A pair of extra-wide double doors swung into a corridor with a bare concrete floor and painted concrete walls. I hesitated, looked right, turned left.


My stomach churned. I needed antacids.


I needed a bigger bat, a bulletproof vest, and backup, too, but I didn’t have them, either. I just kept moving.


Doors led to rooms off the right side of the corridor. Most were la­beled. BATHROOMS. SHIPPING OFFICE. MAINTENANCE OFFICE.


Seeking Simon Varner. Sweet face. Prince of Darkness. Feel the pull of him, drawing me forward.


I passed two men, a woman, another man, We smiled and nodded.


None of them seemed to wonder where the game was, what the score might be, whose team I was on.


Soon I came to a door marked SECURITY. I stopped. This didn’t feel right… and yet it did.


When PMS works, I usually know that I’ve arrived. This time I felt that I’d arrived.
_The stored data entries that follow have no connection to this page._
Lemma Buddy_Allocate_spec_witness :
  ∃ t r e ba', Allocate 100 (NewBuddyAllocator 65536 4 10) = Some (r, e, ba') ∧ buddy_wf ba' ∧
    4 ≤ t ∧ 100 ≤ 2 ^ t.
Proof.
  destruct (Buddy_Allocate_spec (NewBuddyAllocator 65536 4 10) 100)
    as (t & r & e & ba' & ? & ? & ? & ? & _).
  - split; simpl; unfold u64_mod; try lia. auto 10 with lia.
  - lia.
  - eauto 10.
Defined.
I can’t explain the difference, but it was real.


I put my hand on the knob but hesitated.


In my mind, I heard Lysette Rains as she’d spoken to me at the chief’s recent barbecue: / was just a nail technician, and now I’m a certi­fied nail artist.


For the life of me - and it really might be for the life of me, consid­ering that I was about to plunge into a fire of one kind or another - I didn’t know why I should recall Lysette at this juncture.


Her voice haunted me again: It takes a while to realize what a lonely world it is, and when you do… then the future looks kinda scary.


I took my hand off the knob.


I stepped to one side of the door.


Iron-shod hooves on hard-baked ground could have made no louder thunder than the internal booming of my galloping heart.


My instinct is a winning coach, and when it said Batter up, I didn’t ar­gue that I wasn’t ready for the game. I gripped the bat in both hands, assumed the stance, and said a prayer to Mickey Mantle.


The door opened, and a guy stepped boldly into the corridor. He was dressed in black boots, a lightweight black jumpsuit with hood, a black ski mask, and black gloves.


He carried an assault rifle so big and wicked that it looked as unreal as the weaponry in an early Schwarzenegger movie. From a utility belt hung eight or ten spare magazines.


He looked to his left when he came out of the security room. I stood to his right, but he sensed me at once and in midstep turned his head toward me.


Never one who liked to bunt, I swung hard, high above the strike zone, and hit him in the face.


I would have been surprised if he hadn’t gone down cold. I was not surprised.


The corridor was deserted. No one had seen. For the moment.


I needed to handle this as anonymously as possible, to avoid ques­tions later if the chief remained unable to run interference for me.


After rolling the baseball bat into the security room and sliding the assault rifle after it, I grabbed the gunman by the jumpsuit and dragged him in there, too, out of the hallway, and shut the door.


Among overturned office chairs and spilled mugs of coffee, three unarmed security guards lay dead in this bunker. Apparently they had been killed with a silencer-fitted pistol, because the shots had not at­tracted attention. They looked surprised.


The sight of them tortured me. They were dead because I had been too slow on the uptake.


I know that I’m not responsible for every death I can’t prevent. I un­derstand that I can’t carry the world on my back, like Atlas. But I feel that I should.


Twelve oversize TV monitors, each currently in quartered-screen format, featured forty-eight views provided by cameras positioned throughout the department store. Everywhere I looked, the aisles were busy; the sale had pulled in shoppers from all over Maravilla County.